La discussion souligne comment le sentiment sur la disruption technologique — en l'occurrence, l'IA — peut influencer les marchés financiers au-delà des valorisations boursières. Les entreprises de logiciels, longtemps considérées comme bénéficiaires de la croissance de l'IA, sont en train d'être réévaluées dans un contexte de craintes que les progrès ne cannibalisent les sources de revenus traditionnelles, une dynamique qui a perturbé à la fois les investisseurs et les prêteurs.
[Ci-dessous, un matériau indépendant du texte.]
(** X27: a tick in a run without early destruction.  In a process in
    which no controller has been destroyed while a registration of its
    address was on its way: when the watchdog is handed its
    [kWhatWatch], every controller alive that is in the registry is
    asked [initiateReleaseIfStuck] once (the controllers' other threads
    standing still meanwhile), and a controller whose registration is
    still on its way is not asked; the registry loses the entries of the
    controllers destroyed and nothing else, and the registrations on
    their way stay. *)
Theorem tick_polls_registered_controllers_once
    (ms : list ProcessMove) (p : Process) (i : nat) (now : nat -> TimePoint)
    (wd : CCodecWatchdog.t) (msg : CCodecWatchdog.Message) (delay : Z) :
  orderly ms process_start = true ->
  process_moves ms process_start = Some p ->
  sInstance p = Some wd ->
  CCodecWatchdog.posted wd !! i = Some (msg, delay) ->
  CCodecWatchdog.what msg = CCodecWatchdog.kWhatWatch ->
  exists (p' : Process) (wd' : CCodecWatchdog.t),
    process_move (Watchdog_delivers i now) p = Some p' /\
    sInstance p' = Some wd' /\
    address p' = address p /\
    CCodecWatchdog.mCodecs wd'
      = filter (fun it => is_Some (heap p !! it)) (CCodecWatchdog.mCodecs wd) /\
    registering (CCodecWatchdog.posted wd')
      ≡ₚ registering (CCodecWatchdog.posted wd) /\
    forall id : nat,
      heap p' !! id
        = (fun c => if decide (id ∈ CCodecWatchdog.mCodecs wd)
                    then state_of (run (initiateReleaseIfStuck (now id)) c)
                    else c) <$> heap p !! id.
Proof.
  intros Horder Hmoves Hinst Hi Hwhat.
  destruct (registered_once_moves ms _ _ Horder watchdog_sound_start
              registered_once_start Hmoves) as (_ & Hnodup & _).
  rewrite Hinst in Hnodup. cbn in Hnodup.
  cbn. rewrite Hinst, Hi. unfold CCodecWatchdog.onMessageReceived.
  rewrite Hwhat. cbn [CCodecWatchdog.mCodecs CCodecWatchdog.posted].
  pose proof (watch_spec now (CCodecWatchdog.mCodecs wd) (heap p))
    as [Hkept Hheap].
  destruct (CCodecWatchdog.watch now (heap p) (CCodecWatchdog.mCodecs wd))
    as [kept heap'].
  cbn [fst snd] in Hkept, Hheap.
  eexists. eexists. split; [reflexivity|]. split; [reflexivity|].
  cbn [CCodecWatchdog.mCodecs CCodecWatchdog.posted CCodecWatchdog.post
       heap address].
  split; [reflexivity|]. split; [exact Hkept|]. split.
  - rewrite registering_app. unfold registering at 2. cbn. rewrite Hwhat.
    rewrite app_nil_r, (registering_taken _ _ _ _ Hi), Hwhat. reflexivity.
  - intros id. rewrite Hheap, NoDup_occurrences by exact Hnodup.
    destruct (decide (id ∈ CCodecWatchdog.mCodecs wd)); reflexivity.
Qed.

(** A stuck controller in the registry and one whose registration is
    on its way: the tick rescues the first and leaves the second. *)
Lemma tick_polls_registered_controllers_once_witness :
  let c := {| comp_id := 0; intf_getName := "c2.example.aac.dec" |} in
  let stuck :=
    (do (fun s => setDeadline 550 (set_comp (Some c) (set STARTING s)));
     Return)%thread in
  let ms := [New_CCodec 40 TimePoint_max; Watchdog_delivers 1 (fun _ => 0);
             New_CCodec 48 TimePoint_max;
             Inside_CCodec 40 stuck; Inside_CCodec 48 stuck] in
  orderly ms process_start = true /\
  exists (p p' : Process) (rescued waiting : CCodec),
    process_moves ms process_start = Some p /\
    process_move (Watchdog_delivers 0 (fun _ => 3000)) p = Some p' /\
    heap p' !! 0%nat = Some rescued /\
    get (mState rescued) = RELEASING /\
    trace rescued
      = [Client (Callback.onError UNKNOWN_ERROR ACTION_CODE_FATAL)] /\
    heap p' !! 1%nat = Some waiting /\
    get (mState waiting) = STARTING /\
    trace waiting = [].
Proof.
  intros c stuck ms. split; [reflexivity|].
  destruct (tick_polls_registered_controllers_once ms _ 0 (fun _ => 3000) _ _ _
              eq_refl eq_refl eq_refl eq_refl eq_refl)
    as (p' & wd' & Hmove & _ & _ & _ & _ & Hheap).
  eexists. exists p'. eexists. eexists.
  split; [reflexivity|]. split; [exact Hmove|].
  split; [exact (Hheap 0%nat)|]. split; [reflexivity|]. split; [reflexivity|].
  split; [exact (Hheap 1%nat)|]. split; reflexivity.
Defined.

(** X28: a run without early destruction.  In a process in which no
    controller has been destroyed while a registration of its address was
    on its way, handing the watchdog any of the messages on their way to
    it never ends the process, and every controller alive is known to
    the watchdog exactly once: it is once in the registry, or one
    registration of its address is on its way, and not both. *)
Theorem no_early_destruction_registers_once
    (ms : list ProcessMove) (p : Process) :
  orderly ms process_start = true ->
  process_moves ms process_start = Some p ->
  (forall (i : nat) (now : nat -> TimePoint),
     process_move (Watchdog_delivers i now) p <> None) /\
  (forall this it : nat, address p !! this = Some it ->
     exists wd : CCodecWatchdog.t,
       sInstance p = Some wd /\
       (List.length (filter (fun entry => entry = it)
                       (CCodecWatchdog.mCodecs wd))
        + List.length (filter (fun ptr => ptr = this)
                         (registering (CCodecWatchdog.posted wd))))%nat
       = 1%nat).
Proof.
  intros Horder Hmoves.
  destruct (registered_once_moves ms _ _ Horder watchdog_sound_start
              registered_once_start Hmoves)
    as (Hsound & Hregistry & Hpending & Hdue).
  split.
  - intros i now Hend.
    apply (delivery_ends _ _ _ Hsound) in Hend
      as (wd & ptr & delay & Hinst & Hi & Hptr).
    apply pending_registration in Hi.
    rewrite Hinst in Hdue. destruct (Hdue _ Hi) as (it & Hit & _). congruence.
  - intros this it Hit.
    destruct Hsound as (_ & Hlive & _).
    destruct (Hlive _ _ Hit) as (_ & _ & Hknown).
    destruct (sInstance p) as [wd|];
      [|cbn in Hknown; destruct Hknown as [H|H]; now apply elem_of_nil in H].
    exists wd. split; [reflexivity|]. cbn [registry pending] in *.
    rewrite !NoDup_occurrences by assumption.
    destruct (decide (it ∈ CCodecWatchdog.mCodecs wd)) as [Hin|Hin];
      destruct (decide (this ∈ registering (CCodecWatchdog.posted wd)))
        as [Hin'|Hin']; [|reflexivity|reflexivity|tauto].
    destruct (Hdue _ Hin') as (it' & Hit' & Hnot). congruence.
Qed.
Les marchés du crédit sont particulièrement sensibles car les prêts aux émetteurs moins bien notés dépendent souvent de flux de trésorerie stables et de modèles commerciaux prévisibles. Si l'adoption de l'IA devait affaiblir sensiblement ces fondamentaux, le risque de refinancement pourrait augmenter pour certains emprunteurs. Cette préoccupation est amplifiée par le fait que de nombreux prêts aux logiciels sont émis par des entreprises privées — où la transparence est moindre — et font face à des échéances relativement proches par rapport au marché des prêts dans son ensemble.

Cependant, des analystes d'autres firmes, dont JPMorgan, soutiennent que cette liquidation pourrait être exagérée, considérant que les baisses de prix des actions sont motivées par le sentiment plutôt que par une faiblesse fondamentale, et suggèrent des opportunités dans des noms de meilleure qualité et résilients à l'IA.

Alors que les marchés continuent de peser les opportunités de l'IA par rapport à ses risques, l'interaction entre la volatilité des actions et l'exposition au crédit restera un point central pour les investisseurs et les gestionnaires de risques. Surveiller les schémas de refinancement et les tendances des défauts dans le segment des prêts aux logiciels sera essentiel pour comprendre si les craintes actuelles représentent un changement de sentiment à court terme ou une réévaluation plus profonde des profils de risque du secteur.